Finished off the day with game night, where I learned MORE new games, which is both unlike me and super fun. Played Coloretto (and kept wanting to sing Bohemian Rhapsody with it; “I see a little coloretto”), and also Batman Love Letter, which is based on Love Letter, but instead of princesses it’s got Batman (five Batmans, in fact) and friends (and enemies). Both games are great and do not take forever, winning much favor with me, and I got to hang out with great people while playing them.

What I did:

  • Studied some SQL for the first time in several months.
  • Hosted coloring club.
  • Finished the “You don’t have to be good at everything” page in The Affirmations.
  • Talked about important things with a great person.
  • Played games with good people.

What I learned:

  • How to play two new games!
  • Sometimes it’s better to talk about feelings than bro down and crush some code.

Questions I have:

  • Nothing articulate. More weird handwavey “is there a way to predict what grief will do?” and “what happens when grief is compounded by more?”

Recurse Center: week 7, day 2

CW: loss and grief and stuff

Strange day. Worked on some more Twilio resources, kept getting distracted. Felt like I’d just lost steam that I’ve been trying to find for a few days now. Then got the news that another friend had passed away (she had stage IV breast cancer, so it wasn’t unexpected, but that doesn’t make it any easier).

Unfortunately, I now have practice with “how to grief at RC,” so this time it involved asking facilitator Alli if she could help me find some tissues, and playing Gathering Sky in the library nook.

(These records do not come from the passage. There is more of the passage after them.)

(* ===== verification/UserProgs.v ===== *)
(** * The small user programs

    [cat], [wc], [grep]'s main, [echo], [ls], [mkdir], [rm], [ln], [kill], [zombie], [init], the
    pipe benchmark [pb], and the test programs [forktest], [stressfs], [grind], [krbt] and
    [urbt].  A program is the interaction tree of the system calls it makes; a string is its
    characters without the NUL, and [argv] is the list of the arguments.  [runs] is a run to the
    end under a kernel that answers every call, and [safe] speaks of every run under every
    kernel.  What [cat], [wc] and [grep] rely on of the kernel is the class [Files]. *)

From ITree Require Import ITree.
From S2P Require Import Prelude Printf CString Riscv RingbufU Block Fs Sysfile Grep Sh.

(** ** System calls *)

(** The calls with what they return: the value, and what they store through their pointer.
    [buf] of [Ringbuf] is what the variable its pointer leads to holds before the call. *)
Inductive callE : Type -> Type :=
| Open (path : list Z) (omode : Z) : callE Z
| Close (fd : Z) : callE Z
| Read (fd n : Z) : callE (Z * list Z)
| Write (fd : Z) (bytes : list Z) : callE Z
| Fstat (fd : Z) : callE (Z * stat)
| Dup (fd : Z) : callE Z
| Mknod (path : list Z) (major minor : Z) : callE Z
| Mkdir (path : list Z) : callE Z
| Link (old new : list Z) : callE Z
| Unlink (path : list Z) : callE Z
| Pipe : callE (Z * (Z * Z))
| Fork : callE Z
| Exec (path : list Z) (argv : list (list Z)) : callE Z
| Wait : callE (Z * Z)
| Kill (pid : Z) : callE Z
| Sleep (n : Z) : callE Z
| Uptime : callE Z
| Chdir (path : list Z) : callE Z
| Getpid : callE Z
| Sbrk (n : Z) : callE Z
| Ringbuf (name : list Z) (open : bool) (buf : Z) : callE (Z * Z).
(** * Belgian real-estate dashboard: the data pipeline of [app.py]

    A shallow embedding of [load_data], [get_coordinates],
    [enrich_with_coords] and [main], together with the part of Python and
    pandas they rely on: [str.replace], [str.strip], [pandas.to_numeric],
    and data frames as mutable objects addressed by reference. *)

From Stdlib Require Import ZArith NArith QArith Ascii String DecimalString DecimalPos.
From stdpp Require Import base option list gmap.

#[local] Open Scope N_scope.
#[local] Open Scope list_scope.
#[local] Open Scope stdpp_scope.

(** ** Python text *)

Module Text.

(** A Python [str] is a sequence of Unicode code points, a [list N].
    Source literals are written as UTF-8 text and decoded once, so that
    the euro sign is the single code point U+20AC it is in Python. *)
Fixpoint utf8_decode (pending : nat) (acc : N) (bytes : list N) : list N :=
  match bytes with
  | [] => []
  | b :: rest =>
      match pending with
      | S k =>
          let acc' := acc * 64 + b mod 64 in
          match k with
          | O => acc' :: utf8_decode O 0 rest
          | S _ => utf8_decode k acc' rest
          end
      | O =>
          if b <? 128 then b :: utf8_decode O 0 rest
          else if b <? 224 then utf8_decode 1%nat (b mod 32) rest
          else if b <? 240 then utf8_decode 2%nat (b mod 16) rest
          else utf8_decode 3%nat (b mod 8) rest
      end
  end.

Definition py (s : string) : list N :=
  utf8_decode O 0 (map N_of_ascii (list_ascii_of_string s)).

(** [s.startswith(p)] *)
Fixpoint startswith (p s : list N) : bool :=
  match p, s with
  | [], _ => true
  | _ :: _, [] => false
  | a :: p', b :: s' => (a =? b) && startswith p' s'
  end.

(** [s.replace(old, new)] for a non-empty [old]: scan from the left; at
    a match emit [new] and skip the matched characters ([skip] counts
    the ones still to be dropped), otherwise copy one character. *)
Fixpoint replace_scan (old new : list N) (skip : nat) (s : list N) : list N :=
  match s with
  | [] => []
  | c :: s' =>
      match skip with
      | S k => replace_scan old new k s'
      | O =>
          if startswith old s
          then new ++ replace_scan old new (Nat.pred (length old)) s'
          else c :: replace_scan old new O s'
      end
  end.

(** [s.replace(old, new)]; with an empty [old] Python puts [new] before
    every character and at the end. *)
Definition replace (old new s : list N) : list N :=
  match old with
  | [] => new ++ flat_map (fun c => c :: new) s
  | _ :: _ => replace_scan old new O s
  end.

(** [c.isspace()]: the characters [str.strip()] removes. *)
Definition isspace (c : N) : bool :=
  ((9 <=? c) && (c <=? 13)) || ((28 <=? c) && (c <=? 32))
  || (c =? 133) || (c =? 160) || (c =? 5760)
  || ((8192 <=? c) && (c <=? 8202))
  || (c =? 8232) || (c =? 8233) || (c =? 8239) || (c =? 8287) || (c =? 12288).

Fixpoint lstrip (s : list N) : list N :=
  match s with
  | [] => []
  | c :: s' => if isspace c then lstrip s' else s
  end.

Definition rstrip (s : list N) : list N := reverse (lstrip (reverse s)).

(** [s.strip()] *)
Definition strip (s : list N) : list N := rstrip (lstrip s).

(** [str(z)] for a Python [int]. *)
Definition str_of_int (z : Z) : list N :=
  map N_of_ascii (list_ascii_of_string (NilZero.string_of_int (Z.to_int z))).

End Text.

Import Text.

(** ** Numbers and [pandas.to_numeric] *)

Module Numeric.

(** A number of a numeric column.  [Fin q] is a number whose value is
    exactly [q], whether pandas holds it as an [int64] or as a
    [float64].  [NaN] is pandas' missing value.  [Inexact q] is what
    pandas makes of a numeral that denotes [q] but lies outside the
    range this model evaluates: in general [q] rounded to binary64, an
    infinity when [q] overflows; the model says nothing more about such
    a value. *)
Inductive float64 : Type :=
| Fin (q : Q)
| Inf (negative : bool)
| NaN
| Inexact (q : Q).

Definition is_missing (x : float64) : bool :=
  match x with NaN => true | _ => false end.

Definition isdigit (c : N) : bool := (48 <=? c) && (c <=? 57).

(** C's [isspace] in the "C" locale. *)
Definition isspace_ascii (c : N) : bool := (c =? 32) || ((9 <=? c) && (c <=? 13)).

Fixpoint skip_space (p : list N) : list N :=
  match p with
  | [] => []
  | c :: p' => if isspace_ascii c then skip_space p' else p
  end.

(** An optional ['-'] or ['+']. *)
Definition read_sign (p : list N) : bool * list N :=
  match p with
  | [] => (false, p)
  | c :: p' =>
      if c =? 45 then (true, p')
      else if c =? 43 then (false, p')
      else (false, p)
  end.
Lemma listeners_ok_cleared m :
  listeners_ok isBrowser m ->
  listeners_ok isBrowser (removeGlobalEventListeners isBrowser (with_active None m)).
Proof.
  unfold removeGlobalEventListeners, listeners_ok. destruct isBrowser; simpl.
  - by intros _.
  - intros [H1 H2]. split; intros _; by apply H1.
Qed.

Lemma listeners_ok_showOverlayById id m :
  listeners_ok isBrowser m -> listeners_ok isBrowser (showOverlayById isBrowser id m).2.
Proof.
  intros Hm. unfold showOverlayById.
  destruct (Js.mget id (overlays m)) as [o|]; [|done].
  destruct isBrowser eqn:Hb; [|done]. simpl.
  split; [done|]. by destruct (auto_restores o).
Qed.

Lemma listeners_ok_hideOverlayById id pq m :
  listeners_ok isBrowser m ->
  listeners_ok isBrowser (hideOverlayById isBrowser id pq m).2.
Proof.
  intros Hm. unfold hideOverlayById.
  destruct (Js.mget id (overlays m)) as [o|]; [|done].
  destruct (negb (ov_isVisible o)); [done|]. simpl.
  set (m1 := with_overlays _ m).
  assert (listeners_ok isBrowser m1) as Hm1 by done.
  clearbody m1. case_bool_decide; [|done].
  pose proof (listeners_ok_cleared m1 Hm1) as Hm2.
  set (m2 := removeGlobalEventListeners isBrowser (with_active None m1)) in *.
  clearbody m2. destruct pq; [|done].
  destruct (overlayQueue m2) as [|next rest] eqn:Hq; [done|].
  assert (listeners_ok isBrowser (with_queue rest m2)) as Hm3 by done.
  destruct (Js.nonempty next); [|done].
  by apply listeners_ok_showOverlayById.
Qed.

Lemma listeners_ok_addToQueue id m :
  listeners_ok isBrowser m -> listeners_ok isBrowser (addToQueue id m).
Proof. unfold addToQueue. by case_bool_decide. Qed.

Lemma listeners_ok_registerOverlay owner overlayType options priority now m :
  listeners_ok isBrowser m ->
  listeners_ok isBrowser
    (registerOverlay isBrowser owner overlayType options priority now m).2.
Proof.
  intros Hm. unfold registerOverlay. destruct (negb isBrowser); [done|].
  set (m1 := with_overlays _ m).
  assert (listeners_ok isBrowser m1) as Hm1 by done.
  clearbody m1. destruct (negb (has_active m1)).
  { by apply listeners_ok_showOverlayById. }
  pose proof (listeners_ok_addToQueue (overlay_id owner overlayType now) m1 Hm1) as Hm2.
  set (m2 := addToQueue _ m1) in *. clearbody m2.
  destruct (activeOverlayId m2) as [active|]; [|done].
  destruct (Js.mget active (overlays m2)) as [oa|]; [|done].
  destruct (Js.mget _ (overlays m2)) as [on|]; [|done].
  case_match; [|done].
  by apply listeners_ok_showOverlayById, listeners_ok_hideOverlayById.
Qed.

Lemma listeners_ok_removeOverlayById id m :
  listeners_ok isBrowser m ->
  listeners_ok isBrowser (removeOverlayById isBrowser id m).2.
Proof.
  intros Hm. unfold removeOverlayById.
  destruct (Js.mget id (overlays m)) as [o|]; [|done]. simpl.
  assert (listeners_ok isBrowser (with_observer None m)) as Hm1 by done.
  pose proof (listeners_ok_hideOverlayById id true _ Hm1) as Hm2.
  set (m2 := (hideOverlayById isBrowser id true (with_observer None m)).2) in *.
  clearbody m2.
  set (m3 := if bool_decide _ then _ else _).
  assert (listeners_ok isBrowser m3) as Hm3.
  { unfold m3. case_bool_decide; [|done].
    by apply listeners_ok_removeGlobalEventListeners. }
  done.
Qed.

Lemma listeners_ok_remove_each ids n m :
  listeners_ok isBrowser m -> listeners_ok isBrowser (remove_each isBrowser ids n m).2.
Proof.
  revert n m. induction ids as [|id ids IH]; intros n m Hm; simpl; [done|].
  pose proof (listeners_ok_removeOverlayById id m Hm) as Hm1.
  destruct (removeOverlayById isBrowser id m) as [removed m1]. by apply IH.
Qed.

Lemma listeners_ok_removeOverlaysByOwner owner m :
  listeners_ok isBrowser m ->
  listeners_ok isBrowser (removeOverlaysByOwner isBrowser owner m).2.
Proof.
  intros Hm. unfold removeOverlaysByOwner. destruct (negb isBrowser); [done|].
  by apply listeners_ok_remove_each.
Qed.

Lemma listeners_ok_restore_each owner ids n m :
  listeners_ok isBrowser m ->
  listeners_ok isBrowser (restore_each isBrowser owner ids n m).2.
Proof.
  revert n m. induction ids as [|id ids IH]; intros n m Hm; simpl; [done|].
  destruct (Js.mget id (overlays m)) as [o|]; [|by apply IH].
  destruct (_ && _); [|by apply IH].
  destruct (has_active m).
  - by apply IH, listeners_ok_addToQueue.
  - pose proof (listeners_ok_showOverlayById id m Hm) as Hm1.
    destruct (showOverlayById isBrowser id m) as [ok m1]. by apply IH.
Qed.

Lemma listeners_ok_checkAndRestoreOverlaysByOwner owner m :
  listeners_ok isBrowser m ->
  listeners_ok isBrowser (checkAndRestoreOverlaysByOwner isBrowser owner m).2.
Proof.
  intros Hm. unfold checkAndRestoreOverlaysByOwner. destruct (negb isBrowser); [done|].
  by apply listeners_ok_restore_each.
Qed.

Lemma listeners_ok_clearAllOverlays m :
  listeners_ok isBrowser m -> listeners_ok isBrowser (clearAllOverlays isBrowser m).2.
Proof.
  intros Hm. unfold clearAllOverlays. destruct (negb isBrowser); [done|].
  pose proof (listeners_ok_remove_each (Js.mkeys (overlays m)) 0 m Hm) as Hm1.
  destruct (remove_each isBrowser (Js.mkeys (overlays m)) 0 m) as [n m1]. simpl.
  by apply (listeners_ok_cleared (with_queue [] m1)).
Qed.

Lemma listeners_ok_step o m :
  listeners_ok isBrowser m -> listeners_ok isBrowser (step isBrowser o m).
Proof.
  intros Hm.
  destruct o as [owner ty opts p now|id|owner|owner| |e now|e|e|]; simpl.
  - by apply listeners_ok_registerOverlay.
  - by apply listeners_ok_removeOverlayById.
  - by apply listeners_ok_removeOverlaysByOwner.
  - by apply listeners_ok_checkAndRestoreOverlaysByOwner.
  - by apply listeners_ok_clearAllOverlays.
  - unfold handleOverlayShown. destruct (negb _); [done|].
    destruct (ev_data e) as [[]|]; try done. destruct options; [|done].
    apply listeners_ok_registerOverlay.
    destruct (hasOverlayByOwnerAndType _ _ _); [|done].
    destruct (find_owner_type _ _ _); [|done].
    by apply listeners_ok_removeOverlayById.
  - unfold handleOverlayRemoved. destruct (negb _); [done|].
    destruct (ev_data e) as [[]|]; try done.
    by apply listeners_ok_removeOverlaysByOwner.
  - unfold handleOverlayRestored.
    destruct (ev_data e) as [[]|]; try done;
      by apply listeners_ok_checkAndRestoreOverlaysByOwner.
  - unfold elementsRemoved. destruct (domObserver m) as [watched|]; [|done].
    destruct (Js.mget watched (overlays m)) as [o|]; [|done].
    destruct (auto_restores o); [|done].
    set (m1 := with_overlays _ m).
    assert (listeners_ok isBrowser m1) as Hm1 by done.
    clearbody m1. case_bool_decide.
    + by apply listeners_ok_showOverlayById.
    + by apply listeners_ok_addToQueue.
Qed.

Lemma listeners_ok_run ops m :
  listeners_ok isBrowser m -> listeners_ok isBrowser (run isBrowser ops m).
Proof.
  unfold run. revert m. induction ops as [|o ops IH]; intros m Hm; [done|].
  simpl. by apply IH, listeners_ok_step.
Qed.

End Listeners.

(** X10.  The manager never leaves the page blocked: after any sequence of
    calls of its methods, overlay events and observer callbacks, in a browser
    or not, when no overlay is active the page-wide listeners that block
    scrolling are removed. *)
Theorem no_listeners_without_active_overlay (isBrowser : bool) (ops : list op) :
  activeOverlayId (run isBrowser ops new_manager) = None ->
  globalListeners (run isBrowser ops new_manager) = false.
Proof. by apply (listeners_ok_run isBrowser ops new_manager). Qed.

Definition blocking_options : OverlayOptions :=
  {| oo_title := None; oo_message := None; oo_secondaryMessage := None;
     oo_textColor := None; oo_backgroundColor := None; oo_duration := None;
     oo_blockEvents := Some true; oo_autoRestore := None;
     oo_showCloseButton := None; oo_additionalContent := None |}.

Lemma no_listeners_without_active_overlay_witness :
  globalListeners
    (run true [RegisterOverlay "devtools" "warning" blocking_options 10 1;
               RemoveOverlaysByOwner "devtools"] new_manager) = false.
Proof.
  apply (no_listeners_without_active_overlay true
           [RegisterOverlay "devtools" "warning" blocking_options 10 1;
            RemoveOverlaysByOwner "devtools"]).
  reflexivity.
Defined.

Example listeners_while_active :
  globalListeners
    (run true [RegisterOverlay "devtools" "warning" blocking_options 10 1] new_manager)
  = true.
Proof. reflexivity. Qed.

If you are having too many feelings and would rather stop putting words on them, and instead turn them into swooping and beautiful music that goes up and down (or if you just love calm art and beautiful music), I can highly recommend this game.

It would be completely awesome if no more friends died this summer.

Today:

  • What I did:
    • Started digging into the Twilio Radicalskills site, hoping it’d help me to have some more structure.
    • Had feelings.
    • Played Gathering Sky all the way through for the first time.
  • What I learned:
    • Twilio does more than I thought it did. (Video conferencing?!)
    • Grief is different every time, but has recognizable parts.
  • Questions I have:
    • Similarly to three weeks ago, “how do you figure out a doable path forward in a time of grief?” Trying to remember Tom’s suggestions from a couple weeks ago: do small things, do easy things, do structured things that don’t require you to choose what direction you’re going.